* _Available data_
(* ===================================================================== *)
(** ** [parse_post] (lines 105-244) *)
(* ===================================================================== *)

Definition is_empty (s : pystr) : bool :=
  match s with [] => true | _ => false end.

(** The test of lines 179, 193 and 209 on the stripped text of a span. *)
Definition looks_numeric (text : pystr) : bool :=
  negb (is_empty text) &&
  (isdigit text || contains_char c_K text || contains_char c_M text
   || contains_char c_man text || contains_char c_comma text).

(** The [for span in ...] loops of lines 177-181, 191-195 and 207-211:
    the stripped text of the first span that passes the test, else [""]. *)
Fixpoint first_metric_text (spans : list Element) : result pystr :=
  match spans with
  | [] => Ok []
  | span :: rest =>
      raw ← el_text span;
      let text := strip raw in
      if looks_numeric text then Ok text else first_metric_text rest
  end.

(** One metric block (lines 172-184, 187-198, 202-215). *)
Definition read_metric (control : result Control) : result Z :=
  catch is_NoSuchElement
    (button ← control;
     spans ← ctl_spans button;
     metric_text ← first_metric_text spans;
     convert_to_int metric_text)
    (fun _ => Ok 0).

(** Lines 147-151. *)
Fixpoint first_handle (elems : list Element) : result pystr :=
  match elems with
  | [] => Ok []
  | elem :: rest =>
      t ← el_text elem;
      if starts_with [c_at] t then Ok t else first_handle rest
  end.

(** Lines 143-155. *)
Definition read_username (user_name_div : UserName) : result pystr :=
  catch is_NoSuchElement_or_IndexError
    (username_elements ← un_links user_name_div;
     name ← first_handle username_elements;
     if is_empty name && (1 <? length username_elements)%nat then
       match username_elements !! 1%nat with
       | Some elem => el_text elem
       | None => Raise IndexError
       end
     else Ok name)
    (fun _ => Ok []).

(** Line 167: the texts that start with ['#'], in document order. *)
Fixpoint hashtag_texts (elems : list Element) : result (list pystr) :=
  match elems with
  | [] => Ok []
  | tag :: rest =>
      t ← el_text tag;
      ts ← hashtag_texts rest;
      Ok (if starts_with [c_hash] t then t :: ts else ts)
  end.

* _Task requirements_
The whole listing must be reproduced exactly. Do not skip a line.

* _Worked solution_
(* ===================================================================== *)
(** ** [parse_post] (lines 105-244) *)
(* ===================================================================== *)

Definition is_empty (s : pystr) : bool :=
  match s with [] => true | _ => false end.

(** The test of lines 179, 193 and 209 on the stripped text of a span. *)
Definition looks_numeric (text : pystr) : bool :=
  negb (is_empty text) &&
  (isdigit text || contains_char c_K text || contains_char c_M text
   || contains_char c_man text || contains_char c_comma text).

(** The [for span in ...] loops of lines 177-181, 191-195 and 207-211:
    the stripped text of the first span that passes the test, else [""]. *)
Fixpoint first_metric_text (spans : list Element) : result pystr :=
  match spans with
  | [] => Ok []
  | span :: rest =>
      raw ← el_text span;
      let text := strip raw in
      if looks_numeric text then Ok text else first_metric_text rest
  end.

(** One metric block (lines 172-184, 187-198, 202-215). *)
Definition read_metric (control : result Control) : result Z :=
  catch is_NoSuchElement
    (button ← control;
     spans ← ctl_spans button;
     metric_text ← first_metric_text spans;
     convert_to_int metric_text)
    (fun _ => Ok 0).

(** Lines 147-151. *)
Fixpoint first_handle (elems : list Element) : result pystr :=
  match elems with
  | [] => Ok []
  | elem :: rest =>
      t ← el_text elem;
      if starts_with [c_at] t then Ok t else first_handle rest
  end.

(** Lines 143-155. *)
Definition read_username (user_name_div : UserName) : result pystr :=
  catch is_NoSuchElement_or_IndexError
    (username_elements ← un_links user_name_div;
     name ← first_handle username_elements;
     if is_empty name && (1 <? length username_elements)%nat then
       match username_elements !! 1%nat with
       | Some elem => el_text elem
       | None => Raise IndexError
       end
     else Ok name)
    (fun _ => Ok []).

(** Line 167: the texts that start with ['#'], in document order. *)
Fixpoint hashtag_texts (elems : list Element) : result (list pystr) :=
  match elems with
  | [] => Ok []
  | tag :: rest =>
      t ← el_text tag;
      ts ← hashtag_texts rest;
      Ok (if starts_with [c_hash] t then t :: ts else ts)
  end.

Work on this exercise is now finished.